Another April CTP Review

Jeff Levinson’s has followed up his last column on the April 2008 VSTS CTP with a new one called The Joy of Sequence Diagrams.

In this article Jeff reviews the Logical Class Diagram and the Sequence Diagram.

My favorite bit:

The benefit of the revamped diagrams is that not only can the represented information be semantic, but it can also be non-semantic. That is, it can be used to communicate ideas and thoughts without adding any particular constraints to a solution. This makes the new suite of diagrams in the Architecture Edition particularly powerful and useful.

Hopefully Jeff will cover more in his upcoming articles.

Simulated Agile Team Rooms

Today on an internal agile alias, a discussion came up about simulating agile team rooms for disbursed teams. I’ve played around with this for years and had some suggestions for them:

It can be simulated, but it is hard and requires extra discipline by the team. A few key things:

  1. Think about how to simulate the “in the room” experience where you can overhear and participate in conversations going on around you? Team void chat software like Ventrilo, Team Speak or our own Corporate Conference Calling system can work. Can you have an “open mic” in the team room? You also can give up on audio and use team room chat software like IRC. I’ve used them all. There are plusses and minuses to each.
  2. Think about the changes you may need to make to development practices. Do you use Pair-Programming and TDD? If so, you may want to take a look at Micro-pairing as a technique for coordinating the TDD/Pair handoffs. (Micro-pairing was actually created in response this exact scenario. I was pairing with another developer who was remote.)
  3. In addition to practice changes, think about how to deal with remote desktop sharing. Live Meeting works, but can be a bit heavy. Virtual Server and the standalone Virtual Server client actually let two people connect to the same desktop. I know that VNC, an open source remoting tool, also allows this, but I would recommend you to be cautious with that tool. It has some known security bugs and your network admins may not allow it. Check with them first.
  4. Make sure everyone on the team has all the necessary access they need to be a full team member. Access to version control, portals, file shares, email aliases, etc. all must be available.
  5. Think carefully about how you do your team meetings. When you have only 1 or 2 people who are remote and the rest of the team is in a room, the person on the far side WILL feel out of the loop unless you run the meeting as if everyone were remote. One thing I’ve heard of is to actually have everyone go into their individual offices and dial-in to the meeting so everyone is on an equal footing.
  6. Drastic time zone differences can make this very very hard on some team members. Ultimately this can be make-or-break for successful disbursed teaming. If people are 8 hours apart, when do you schedule standups and IP meetings? My rule of thumb is that more than 3-4 hours apart will kill you and you should split it into two teams that are closer in time to each other.

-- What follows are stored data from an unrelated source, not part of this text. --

(** A runner call: it is on the trace whether or not it raises. *)
Definition call_sixs (cfg : config) (run : runner) (s : sixs)
  : script (list Q * list Q) :=
  ([Ev_sixs run s],
   run_sixs_params run s
     (if String.eqb (target_sensor cfg) "custom" then Some (wl cfg) else None)
     (output_type cfg)).

Definition call_readJFSC (path : string) : script soil_t :=
  ([Ev_readJFSC path], readJFSC path).

(** The body of the inner loop, lines 246-272. *)
Definition simulate_soil (cfg : config) (run : runner) (good_bands : list nat)
    (soil_spectra : list string) (ground_refl : ground_reflectance_t)
    (i j : nat) (st : loop_state) : script loop_state :=
  let '(s, output_array, _) := st in
  (let* path := lift (getitem soil_spectra j) in
   let* soil := call_readJFSC path in
   let soil := to_micrometers (remove_water_bands soil) in
   let* first := lift (getitem (spectra soil) 0) in
   let* spectrum := lift (two_columns (band_centers soil) first) in
   let s := set_ground_reflectance s (ground_refl, spectrum) in
   let* out := call_sixs cfg run s in
   let* selected := lift (take_indices (snd out) good_bands) in
   let* output_array :=
     lift (Numpy.assign_column (i * n_bundles cfg + j + 1) selected output_array) in
   sret (s, output_array, Some (fst out)))%script.

(** The body of the outer loop, lines 232-275. *)
Definition simulate_atmosphere (cfg : config) (d : draws) (run : runner)
    (good_bands : list nat) (soil_spectra output_sixs : list string)
    (i : nat) (st : loop_state) : script loop_state :=
  let '(s, output_array, wavelengths) := st in
  (let* aero_i := lift (getitem (aero_profile_ind d) i) in
   let* aero := lift (getitem aero_profile aero_i) in
   let* atmos_i := lift (getitem (atmos_profile_ind d) i) in
   let* atmos := lift (getitem atmos_profile atmos_i) in
   let* aot550 := lift (getitem (aot d) i) in
   let* sa := lift (getitem (solar_a d) i) in
   let* sz := lift (getitem (solar_z d) i) in
   let* va := lift (getitem (to_0_360 (view_a d)) i) in
   let* vz := lift (getitem (view_z d) i) in
   let s := set_atmosphere s aero atmos aot550 (Geometry sa sz va vz) in
   let* ground_i := lift (getitem (ground_reflectance_ind d) i) in
   let* ground_refl := lift (getitem ground_reflectance ground_i) in
   let* st := for_range (n_bundles cfg)
                (simulate_soil cfg run good_bands soil_spectra ground_refl i)
                (s, output_array, wavelengths) in
   let* path := lift (getitem output_sixs i) in
   emit (Ev_write_input_file path (fst (fst st))) ;;
   sret st)%script.

Definition atmosphere_files (cfg : config) : list string :=
  map (fun i => output_base cfg +:+ "_atm_" +:+ zero_padded 2 (i + 1) +:+ ".sixs")
      (seq 0 (n_atmospheres cfg)).

Definition spectra_names (n : nat) : list string :=
  map (fun i => "Soil bundle " +:+ zero_padded 3 (i + 1)) (seq 0 n).

Definition metadata (cfg : config) (nb : nat) (output_spec : list string)
    (wavelength : list Q) : gmap string hdr_value :=
  <["samples" := HInt nb]>
  (<["lines" := HInt (n_bundles cfg * n_atmospheres cfg)]>
  (<["bands" := HInt 1]>
  (<["data type" := HInt 5]>
  (<["header offset" := HInt 0]>
  (<["interleave" := HStr "bsq"]>
  (<["byte order" := HInt 0]>
  (<["sensor type" := HStr (target_sensor cfg)]>
  (<["spectra names" := HNames output_spec]>
  (<["wavelength units" := HStr "micrometers"]>
  (<["wavelength" := HFloats wavelength]> ∅)))))))))).

(** The whole script, for the arrays [d] its generators return. *)
Definition main (cfg : config) (d : draws) : script unit :=
  let s := SixS (Some (SatelliteLevel, SeaLevel)) None None None None None in
  (let* soil_spectra := lift (sample_soil_files cfg d) in
   let* sensor := lift (sensor_setup (target_sensor cfg) (wl cfg)) in
   let '(run, num_bands, good_bands) := sensor in
   let nb := length good_bands in
   let output_csv := output_base cfg +:+ "_speclib.csv" in
   let output_sli := output_base cfg +:+ "_speclib.sli" in
   let output_hdr := output_base cfg +:+ "_speclib.hdr" in
   let output_sixs := atmosphere_files cfg in
   let output_spec := spectra_names (n_bundles cfg) in
   let* st := for_range (n_atmospheres cfg)
                (simulate_atmosphere cfg d run good_bands soil_spectra output_sixs)
                (s, Numpy.zeros nb (n_bundles cfg * n_atmospheres cfg + 1), None) in
   let* wavelengths :=
     lift (match snd st with Some w => Ok w | None => Raise NameError end) in
   let* axis := lift (take_indices wavelengths good_bands) in
   let* output_array := lift (Numpy.assign_column 0 axis (snd (fst st))) in
   emit (Ev_savetxt output_csv (Numpy.savetxt (Numpy.transpose output_array))) ;;
   emit (Ev_tofile output_sli
           (Numpy.tofile (Numpy.transpose (Numpy.drop_first_column output_array)))) ;;
   let* axis := lift (take_indices wavelengths good_bands) in
   if envi_bound
   then emit (Ev_write_envi_header output_hdr (metadata cfg nb output_spec axis))
   else lift (Raise NameError))%script.

End Driver.

End Soil.

(** ** Concrete stand-ins for the external parts, for running the scripts *)

Module Demo.

(** A counter as generator: draw [g] of [random] is [(g mod 10)/10], draw
    [g] of [gauss mu sigma] is [mu + sigma * ((g mod 5) - 2)]. *)
#[export] Instance counter_source : RandomSource nat := {|
  random g := (Z.of_nat (g mod 10) # 10, S g);
  gauss mu sigma g := ((mu + sigma * inject_Z (Z.of_nat (g mod 5) - 2))%Q, S g)
|}.

(** A canopy model of [bands] bands: band [k] has wavelength [k + 1] and
    a reflectance that records the chlorophyll and the solar azimuth it
    was called with. *)
Definition toy_prosail (bands : nat) : Prosail := {|
  pyprosail_run a :=
    Ok (map (fun k => (inject_Z (Z.of_nat k + 1),
                       (a_chloro a + 1000 * a_solar_azimuth a
                        + inject_Z (Z.of_nat k) / 1000)%Q))
            (seq 0 bands))
|}.

(** A canopy model that rejects a chlorophyll content above [limit], and
    answers like [toy_prosail] otherwise. *)
Definition picky_prosail (bands : nat) (limit : Q) : Prosail := {|
  pyprosail_run a :=
    if Qle_bool (a_chloro a) limit
    then @pyprosail_run (toy_prosail bands) a
    else Raise ModelError
|}.

Definition veg_cfg (n bands : nat) : Veg.config :=
  Veg.Config "/scratch/veg_bundles" n bands.

(** A soil world: the file name says the unit tag of the spectrum read
    ("nano.txt", "furlong.txt", anything else is in micrometers, and
    "missing.txt" cannot be read); the water-band filter drops the bands
    whose reflectance is negative; every runner answers [bands] bands,
    each recording the first wavelength of the ground spectrum and the
    aerosol optical thickness it ran with. *)
Definition toy_readJFSC (path : string) : result Soil.soil_t :=
  if String.eqb path "missing.txt" then Raise ReadError
  else if String.eqb path "nano.txt" then
    Ok (Soil.SoilSpectrum "Nanometers" [400; 1400; 2200]%Q [[0.1; -1; 0.3]%Q])
  else if String.eqb path "furlong.txt" then
    Ok (Soil.SoilSpectrum "Furlongs" [2; 7; 11]%Q [[0.1; -1; 0.3]%Q])
  else
    Ok (Soil.SoilSpectrum "Micrometers" [0.4; 1.4; 2.2]%Q [[0.2; -1; 0.4]%Q]).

These are based on 3-4 years of playing around with these concepts at P&P. YMMV.

VSTS CTP Getting Noticed

I know I’ve been kinda quiet since moving to VSTS Team Architect, but getting settled into a new job and moving your family can be a bit time consuming.

However, I was taking a break looking at some blogs and stuff and found a few people talking about some of the new stuff in our most recent CTP!

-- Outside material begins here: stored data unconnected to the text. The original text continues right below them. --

(** A delete of what is no node changes nothing. *)
Lemma deleteFile_no_target (p : FilesystemProvider.t) (request : CallToolRequest.t)
  (σ : OS.State) :
  target p σ (toolArguments request !! "path") = None →
  ∃ result, deleteFile p request σ = ((Some result, None), σ)
            ∧ CallToolResult.Status result = "error".
Proof.
  unfold target, deleteFile, toolReturn.
  destruct (assertString (toolArguments request !! "path")) as [pathParam|];
    [| by eexists].
  destruct (resolvePath p σ pathParam) as [fullPath|err]; [| by eexists].
  unfold OS.Stat. destruct (OS.lookupNode σ fullPath) as [kn|e]; [done |].
  destruct (OS.IsNotExist _); by eexists.
Qed.

(** X17: once a delete has succeeded, the path it was given names nothing
    for the provider: reading it and listing it have the status [error],
    and deleting it again has the status [error] and changes nothing. *)
Theorem deleted_path_is_gone
  (p : FilesystemProvider.t) (request again : CallToolRequest.t)
  (σ σ' : OS.State) (result : CallToolResult.t) :
  deleteFile p request σ = ((Some result, None), σ') →
  CallToolResult.Status result = "success" →
  toolArguments again !! "path" = toolArguments request !! "path" →
  toolStatus (readFile p again σ') = Some "error"
  ∧ toolStatus (listDirectory p again σ') = Some "error"
  ∧ ∃ result', deleteFile p again σ' = ((Some result', None), σ')
               ∧ CallToolResult.Status result' = "error".
Proof.
  intros Hdelete Hsuccess Hagain.
  destruct (deleteFile_success_steps _ _ _ _ _ Hdelete Hsuccess)
    as (pathParam & fullPath & k & n & Hpath & Hresolve & Hnode & Hnil & Hcases).
  assert (Hk : ∀ fs : OS.Files, fs !! k = OS.nodeAt fs k)
    by (intros fs; by destruct k).
  assert (Hgone : OS.cwd σ' = OS.cwd σ ∧ OS.lookupNode σ' fullPath = inr ENOENT).
  { destruct Hcases as [[-> _] | (-> & _ & _)]; (split; [done |]);
      apply (lookupNode_removes σ _ fullPath k n); try done;
      cbn [OS.setFiles OS.files].
    - by apply removes_delete.
    - rewrite <- Hk. apply lookup_delete_eq.
    - by apply removes_filter.
    - rewrite <- Hk. apply map_lookup_filter_None.
      right. intros x _. cbn. by rewrite isPrefixOf_refl. }
  destruct Hgone as [Hcwd Hgone].
  assert (Htarget : target p σ' (toolArguments again !! "path") = None).
  { rewrite Hagain, Hpath. unfold target. cbn [assertString].
    destruct (resolvePath p σ' pathParam) as [fullPath'|err] eqn:Hresolve'; [| done].
    rewrite <- (resolvePath_agree _ _ _ _ _ _ Hcwd Hresolve Hresolve').
    by rewrite Hgone. }
  split; [by rewrite readFile_status, Htarget |].
  split; [by rewrite listDirectory_status, Htarget |].
  by apply deleteFile_no_target.
Qed.

Lemma deleted_path_is_gone_witness :
  toolStatus (readFile sandbox
                (toolRequest "filesystem.read" "req-2" {[ "path" := VString "new" ]})
                sandboxState) = Some "error"
  ∧ toolStatus (listDirectory sandbox
                  (toolRequest "filesystem.read" "req-2" {[ "path" := VString "new" ]})
                  sandboxState) = Some "error"
  ∧ ∃ result',
      deleteFile sandbox
        (toolRequest "filesystem.read" "req-2" {[ "path" := VString "new" ]})
        sandboxState
      = ((Some result', None), sandboxState)
      ∧ CallToolResult.Status result' = "error".
Proof.
  apply (deleted_path_is_gone sandbox
           (toolRequest "filesystem.delete" "req-1"
              {[ "path" := VString "new"; "recursive" := VBool true ]})
           (toolRequest "filesystem.read" "req-2" {[ "path" := VString "new" ]})
           newDirState sandboxState
           {| CallToolResult.RequestID := "req-1";
              CallToolResult.Status := "success";
              CallToolResult.Result := Some (PayloadText "Successfully deleted: new");
              CallToolResult.Error := None |}).
  - vm_compute. reflexivity.
  - reflexivity.
  - reflexivity.
Defined.

(** ** When deleting succeeds *)


(** ** Writing below directories that do not exist yet *)
















(** ** Writing again *)

(** [mkdirAll] where the directories it made are there makes nothing. *)
Lemma mkdirAll_again (now now' : Z) (elems : list string) (fs fs1 fs2 : OS.Files)
  (cur : list string) :
  OS.mkdirAll now fs cur elems = (fs1, None) →
  (∀ k t, k ≠ [] → fs1 !! k = Some (OS.Directory t) → fs2 !! k = Some (OS.Directory t)) →
  OS.mkdirAll now' fs2 cur elems = (fs2, None).
Proof.
  revert fs cur. induction elems as [|e elems IH]; intros fs cur Hmk Hkeep; [done |].
  cbn [OS.mkdirAll] in *.
  destruct (String.eqb e "" || String.eqb e "."); [by eapply IH |].
  destruct (String.eqb e ".."); [by eapply IH |].
  assert (Hk : cur ++ [e] ≠ []) by by destruct cur.
  assert (Hdir : ∃ t, fs1 !! (cur ++ [e]) = Some (OS.Directory t)
                      ∧ ∃ fs0, OS.mkdirAll now fs0 (cur ++ [e]) elems = (fs1, None)).
  { destruct (fs !! (cur ++ [e])) as [[data t|t]|] eqn:Hcur; [done | |].
    - exists t. split; [| by exists fs].
      destruct (mkdirAll_extends _ _ _ _ _ _ Hmk (cur ++ [e])) as [-> | [? _]];
        congruence.
    - exists now. split; [| by eexists].
      destruct (mkdirAll_extends _ _ _ _ _ _ Hmk (cur ++ [e])) as [-> | [Hnone _]].
      + apply lookup_insert_eq.
      + by rewrite lookup_insert_eq in Hnone. }
  destruct Hdir as (t & Hdir & fs0 & Hrest).
  rewrite (Hkeep _ _ Hk Hdir). by eapply IH.
Qed.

Very cool indeed and I wanted to share them with you.

It got me excited to see people talking about our new stuff. I promise I’ll be writing more about it soon… just give me some time.

MVP Talks About VSTS Architect Edition

I ran across this post by Jeff Certain on his blog talking about the Rosario release of VSTS Architect Edition. Sounds like we’re moving in a positive direction:

I attended the Rosario Architecture Edition preview yesterday. Frankly, I’m two orders of magnitude more excited about this than I am about anything else I’ve seen here at the summit yet.